Türkiye, 2014 baharında Silivri Duvarlarını yıkmasıyla birlikte 1945 yılından beri bileklerinde taşıdığı ABD zincirini kırdı. 24 Temmuz 2015’te başlayan askerî harekâtla PKK’yı, kazdığı hendeklere gömen Türkiye’nin, Atlantik Sisteminden kopup Yükselen Asya uygarlığının öncü konumlarında yer almaya yöneldiği tarihi bir sürecin içindeyiz. İşte bu süreç hem Türkiye’de hem de dünyadaki yansımalarıyla devrim alametlerinin belirdiği süreçtir.

BİRİNCİ ALAMET: ÇINAR AĞACININ KÖKÜ TOPRAKTAN KOPUYOR

“…

Vadenin irişip çattığını bildiler,
kavaklar titreşip yere eğildiler,
ve çınar ağaçları
gördüler haykıraraktan,
köklerinin yılan ölüleri gibi
koptuğunu topraktan.
…”

2.Dünya Savaşı’ndan sonra dünyadaki üretimin yüzde ellisini gerçekleştiren ABD için bugün bu oran yalnızca yüzde 15 düzeylerinde.
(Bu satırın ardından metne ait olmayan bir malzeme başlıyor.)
(* ===== verification/System.v ===== *)
(** The system: every modelled entry point (the job API, the node API, the
    protocol adapter, the portal and the background loops) as one request type,
    and what holds of the database however requests are interleaved. *)
From Stdlib Require Import Ascii String.
From S2P Require Import Prelude Float64 Workload Sounding Registry Scheduler Database Lifecycle.
From S2P Require Import Effects Encoding Sha256 Token Allowlist Orchestrator Samples OrchestratorProofs Submission Reroute Dispatch DispatchProofs Http NodesApi NodesApiProofs Adapter AdapterProofs Portal PortalProofs.
From S2P Require Import Session SoundingStore DashboardProofs PortalPages PortalPagesProofs Gateway GatewayProofs.
Import Types.
Local Open Scope string_scope.
Local Open Scope list_scope.
Local Open Scope Z_scope.

(** ** The outside world *)

(** What the handlers call outside the program.  The laws say that such a call
    does not write to the database itself: while it lasts, only the others do. *)
Class Externals := {
  FeeDecl : Type; FeeTerms : Type; fee_terms : FeeDecl -> FeeTerms;
  ext_fees : string -> M FeeDecl;
  ext_sign : Assignment FeeTerms -> string;
  ext_protocol : Protocol;
  ext_spire_entry : string -> string -> string -> M unit;
  ext_spire_token : M string;
  ext_rand : Z -> M string;
  ext_refund : string -> Z -> M unit;
  ext_payout : string -> Z -> string -> M unit;
  ext_marshal : JobSpec -> string;
  ext_collate : string -> string -> bool;
  ext_avg : PgAvg;
  ext_columns : Columns;
  ext_wire_request : Wire SubmitJobRequest;
  ext_wire_response : Wire SubmitJobResponse;
  ext_fees_safe : forall c, safe (ext_fees c);
  ext_spire_entry_safe : forall p i s, safe (ext_spire_entry p i s);
  ext_spire_token_safe : safe ext_spire_token;
  ext_rand_safe : forall n, safe (ext_rand n);
  ext_refund_safe : forall p a, safe (ext_refund p a);
  ext_payout_safe : forall p a k, safe (ext_payout p a k) }.

#[export] Hint Resolve ext_fees_safe ext_spire_entry_safe ext_spire_token_safe ext_rand_safe
  ext_refund_safe ext_payout_safe : safe.

(** ** Requests *)

Inductive Request :=
| ReqSubmit (ctx : option string) (r : SubmitJobRequest)
| ReqRerouteTick
| ReqUptimeTick
| ReqPayoutTick
| ReqRegister (header : string) (b : Body registerNodeRequest)
| ReqClaim (b : Body claimNodeRequest)
| ReqNode (ctx : Ctx) (c : NodeCall)
| ReqSigned (ctx : Ctx) (c : SignedCall)
| ReqPollV0 (ctx : Ctx) (nodeID : string)
| ReqPortalSubmit (user : string) (f : SubmitForm)
| ReqPortal (user : string) (c : PortalCall)
| ReqResolve (user disputeID : string) (pct : option Z)
| ReqReview (user disputeID : string)
| ReqOptOut (user : string) (b : Body optOutPostRequest)
| ReqProfile (user : string) (f : ProfileForm)
| ReqNodeToken (claims : SessionClaims).

Section System.
Context `{MapOrder} `{Externals} (o : Orchestrator) (register_secret spire_selector : string).

Definition ignore {A} (m : M A) : M unit := _ ← try m; mret tt.

Definition serve (r : Request) : M unit :=
  let submit := SubmitJob ext_marshal ext_collate o in
  match r with
  | ReqSubmit ctx r => ignore (submit ctx r)
  | ReqRerouteTick => ignore (reroute_tick ext_collate o)
  | ReqUptimeTick => ignore scoreUptime
  | ReqPayoutTick => ignore (payout_tick ext_payout)
  | ReqRegister h b => ignore (handleRegisterNode register_secret h b)
  | ReqClaim b => ignore (handleClaimNode ext_spire_entry ext_rand spire_selector b)
  | ReqNode ctx c => ignore (node_call ext_collate ctx c)
  | ReqSigned ctx c => ignore (signed_call ext_protocol ctx c)
  | ReqPollV0 ctx n =>
      ignore (PollJobs ext_protocol FeeDecl FeeTerms fee_terms ext_fees "coordinator" ext_sign ctx n)
  | ReqPortalSubmit u f => ignore (handleSubmitJob
      (@client_SubmitJob ext_wire_request ext_wire_response (submit None)) u f)
  | ReqPortal u c => ignore (portal_call u c)
  | ReqResolve u d p => ignore (handleDisputeResolve ext_refund u d p)
  | ReqReview u d => ignore (handleDisputeReview u d)
  | ReqOptOut u b => ignore (handlePostOptOut u b)
  | ReqProfile u f => ignore (handleAddProfile u f)
  | ReqNodeToken c => ignore (handleGenerateNodeToken ext_spire_token ext_rand
      (@buildDashboardData _ ext_avg ext_columns c) (sc_UserID c))
  end.

Definition serve_all (rs : list Request) : M unit := forM rs serve.

Lemma safe_ignore {A} (m : M A) : safe m -> safe (ignore m).
Proof. intros Hm. apply safe_bind; [by apply safe_try|intros ?; apply safe_ret]. Qed.

Lemma safe_code_of {A} (m : Http.H A) : safe m -> safe (code_of m).
Proof. intros Hm. apply safe_hbind; [done|intros ?; apply safe_hret]. Qed.

Lemma safe_node_call collate ctx c : safe (node_call collate ctx c).
Proof. destruct c; simpl; try apply safe_code_of; eauto with safe. Qed.

Lemma safe_signed_call P ctx c : safe (signed_call P ctx c).
Proof. destruct c; simpl; eauto with safe. Qed.

Lemma safe_portal_call u c : safe (portal_call u c).
Proof. destruct c; simpl; try apply safe_code_of; eauto with safe. Qed.

Lemma safe_serve r : safe (serve r).
Proof.
  destruct r; simpl; apply safe_ignore;
    eauto using safe_node_call, safe_signed_call, safe_portal_call, safe_PollJobs,
      safe_payout_tick with safe.
Qed.

Lemma safe_serve_all rs : safe (serve_all rs).
Proof. apply safe_forM. apply safe_serve. Qed.

(** Between two statements the other processes serve requests of their own: the
    event's effect on any database is that of some sequence of requests. *)
Definition served (e : Event) : Prop := forall now d, exists rs reg sink uuids r w',
  serve_all rs (mkWorld d reg sink now [] uuids None) = (r, w') /\
  w_now w' = now /\ ev_db e now d = w_db w'.

Lemma served_env es : Forall served es -> env_ok es.
Proof.
  intros Hes. eapply Forall_impl; [exact Hes|]. intros e He now d. destruct (He now d) as (rs & reg & sink & u & r & w' & Hr & Hn & ->).
  destruct (safe_serve_all rs (mkWorld d reg sink now [] u None) r w') as (_ & _ & Hst & _);
    [apply Forall_nil_2|done|done|done|]. unfold st in Hst. by rewrite Hn in Hst.
Qed.

Lemma serve_all_steps rs w r w' :
  Forall served (w_events w) -> w_tx w = None -> serve_all rs w = (r, w') ->
  rtc step (st w) (st w').
Proof.
  intros He Ht Hr. apply (safe_serve_all rs w r w'); auto. by apply served_env.
Qed.

End System.

(** ** The database invariant *)

(** C1 The database is consistent whatever the requests and however they
    interleave: start from a database without jobs, serve any sequence of requests,
    each statement of which may be preceded by any requests of other processes and
    may fail or lose its answer; every stored job then satisfies [job_inv] (a valid
    type, never a half-submitted or unknown status, print-only and compute-only
    statuses kept apart, a printer and a deadline while awaiting confirmation, the
    timestamps its status calls for and none in the future), every metering row
    belongs to a completed job with the fee that is the difference of its amounts,
    every dispute is about a failed job and a job has at most one active dispute. *)
Theorem system_invariant `{MapOrder} `{Externals} o secret selector rs w r w' :
  Forall (served o secret selector) (w_events w) -> w_tx w = None ->
  jobs (w_db w) = ∅ -> job_metering (w_db w) = ∅ -> disputes (w_db w) = ∅ ->
  serve_all o secret selector rs w = (r, w') -> db_inv (st w').
Proof.
  intros He Ht Hj Hm Hd Hr. eapply db_inv_steps; [by eapply serve_all_steps|].
  by apply db_inv_empty.
Qed.

(** ** The history of a job *)

Definition edge (x y : job_status) : Prop := y ∈ edges x.

Definition follows (j j' : JobRow) : Prop := rtc edge (j_status j) (j_status j').

#[export] Instance follows_preorder : PreOrder follows.
Proof. split; [intros j; apply rtc_refl|]. unfold follows. intros j1 j2 j3 ??. by etrans. Qed.

Lemma steps_follow s s' id j :
  rtc step s s' -> jobs s.1 !! id = Some j ->
  exists j', jobs s'.1 !! id = Some j' /\ follows j j'.
Proof.
  apply steps_job; [apply _|]. intros now d j0 j' Hs. unfold follows. apply job_step_edge in Hs as [->|Hs];
    [apply rtc_refl|by apply rtc_once].
Qed.

(** C2 A job's history is a walk in the transition graph: whatever requests are
    served and interleaved, a stored job is never lost, what the consumer
    specified (owner, type, constraints, resources, image, price, hash of the
    specification) never changes, its status moves only along [edges], and once
    completed, failed or delivered the row is frozen, except that the node it ran
    on may be deleted. *)
Theorem job_history `{MapOrder} `{Externals} o secret selector rs w r w' id j :
  Forall (served o secret selector) (w_events w) -> w_tx w = None ->
  serve_all o secret selector rs w = (r, w') -> jobs (w_db w) !! id = Some j ->
  exists j', jobs (w_db w') !! id = Some j' /\ same_spec j j' /\
    rtc edge (j_status j) (j_status j') /\
    (terminal (j_status j) = true -> j' = j \/ j' = j <| j_node_id := None |>).
Proof.
  intros He Ht Hr Hj. pose proof (serve_all_steps _ _ _ _ _ _ _ He Ht Hr) as Hst.
  destruct (steps_spec _ _ _ _ Hst Hj) as (j' & Hj' & Hs). exists j'. split; [done|]. split; [done|].
  split.
  - destruct (steps_follow _ _ _ _ Hst Hj) as (j2 & Hj2 & Hf). by simplify_eq.
  - intros Hterm. destruct (steps_frozen _ _ _ _ Hst Hj Hterm) as (j3 & Hj3 & Hf). by simplify_eq.
Qed.

(** ** A concrete system *)

Definition no_fees (_ : string) : M Z := fail ErrNoRows.

#[export] Instance sample_externals : Externals := {|
  FeeDecl := Z; FeeTerms := Z; fee_terms := fun x => x; ext_fees := no_fees;
  ext_sign := fun _ => "sig"; ext_protocol := sample_protocol;
  ext_spire_entry := spire_ok; ext_spire_token := mret "Token: t"; ext_rand := rand_zeros;
  ext_refund := fun _ _ => mret tt; ext_payout := fun _ _ _ => mret tt;
  ext_marshal := sample_marshal; ext_collate := sample_collate; ext_avg := sample_avg; ext_columns := sample_columns;
  ext_wire_request := plain_wire _; ext_wire_response := plain_wire _;
  ext_fees_safe := fun _ => safe_fail ErrNoRows;
  ext_spire_entry_safe := fun _ _ _ => safe_ret tt;
  ext_spire_token_safe := safe_ret "Token: t";
  ext_rand_safe := fun n => safe_ret (string_of (replicate (Z.to_nat n) 0));
  ext_refund_safe := fun _ _ => safe_ret tt;
  ext_payout_safe := fun _ _ _ => safe_ret tt |}.

(** A compute job from submission to completion. *)
Definition sample_day : list Request :=
  [ReqSubmit None sample_request; ReqNode (as_node "n1") (CallGetJobs "n1");
   ReqNode (as_node "n1") (CallStarted "job-0");
   ReqNode (as_node "n1") (CallComplete "job-0" (Decoded (mkCompleteJob (Some 0) "" false)));
   ReqPayoutTick].

Definition sample_serve (rs : list Request) (w : World) : result Error unit * World :=
  @serve_all default_order sample_externals sample_orchestrator "" "" rs w.

Lemma system_invariant_witness :
  j_status <$> jobs (w_db (sample_serve sample_day sample_world).2) !! "job-0" = Some completed /\
  db_inv (st (sample_serve sample_day sample_world).2).
Proof.
  split; [vm_compute; reflexivity|].
  apply (@system_invariant default_order sample_externals sample_orchestrator "" "" sample_day
    sample_world (sample_serve sample_day sample_world).1).
  - apply Forall_nil_2.
  - reflexivity.
  - reflexivity.
  - reflexivity.
  - reflexivity.
  - apply surjective_pairing.
Defined.

Lemma job_history_witness :
  let w := sample_world_with (sample_db_with (sample_job MarketplaceBatchCompute completed)) [] in
  exists j', jobs (w_db (sample_serve sample_day w).2) !! "job" = Some j' /\ j_status j' = completed.
Proof.
  cbv zeta. set (w := sample_world_with _ []).
  destruct (@job_history default_order sample_externals sample_orchestrator "" "" sample_day w
    (sample_serve sample_day w).1 (sample_serve sample_day w).2 "job"
    (sample_job MarketplaceBatchCompute completed)) as (j' & Hj' & _ & _ & Hf).
  - apply Forall_nil_2.
  - reflexivity.
  - apply surjective_pairing.
  - vm_compute. reflexivity.
  - exists j'. split; [exact Hj'|]. destruct (Hf eq_refl) as [->| ->]; reflexivity.
Defined.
ABD’nin kurduğu dolar saltanatı yıkılıyor. ABD dünyanın her yerinde verdiği mücadeleleri kaybediyor. Bugün karşımızda Batı Asya’nın, Uzakdoğu’nun, Afrika’nın mazlum milletlerine diş geçiremeyen, Suriye ve Irak’ı bölemeyen, İkinci İsrail projesi hüsranla sonuçlanan, Afganistan’da gerçekleştirdiği 20 yıllık işgal sonucunda kargo uçaklarına binip kaçmak zorunda kalan bir ABD var. ABD’nin dünyaya ektiği, suladığı büyüttüğü emperyalizm ağacının kökleri topraktan koptu. Susuz kaldı ve ölüme terkedildi. İşte yerin yedi kat altından uğultuları duyulan devrimin, ilk alameti budur. ABD ve onun temsil ettiği sömürü sistemi kaybetmiştir.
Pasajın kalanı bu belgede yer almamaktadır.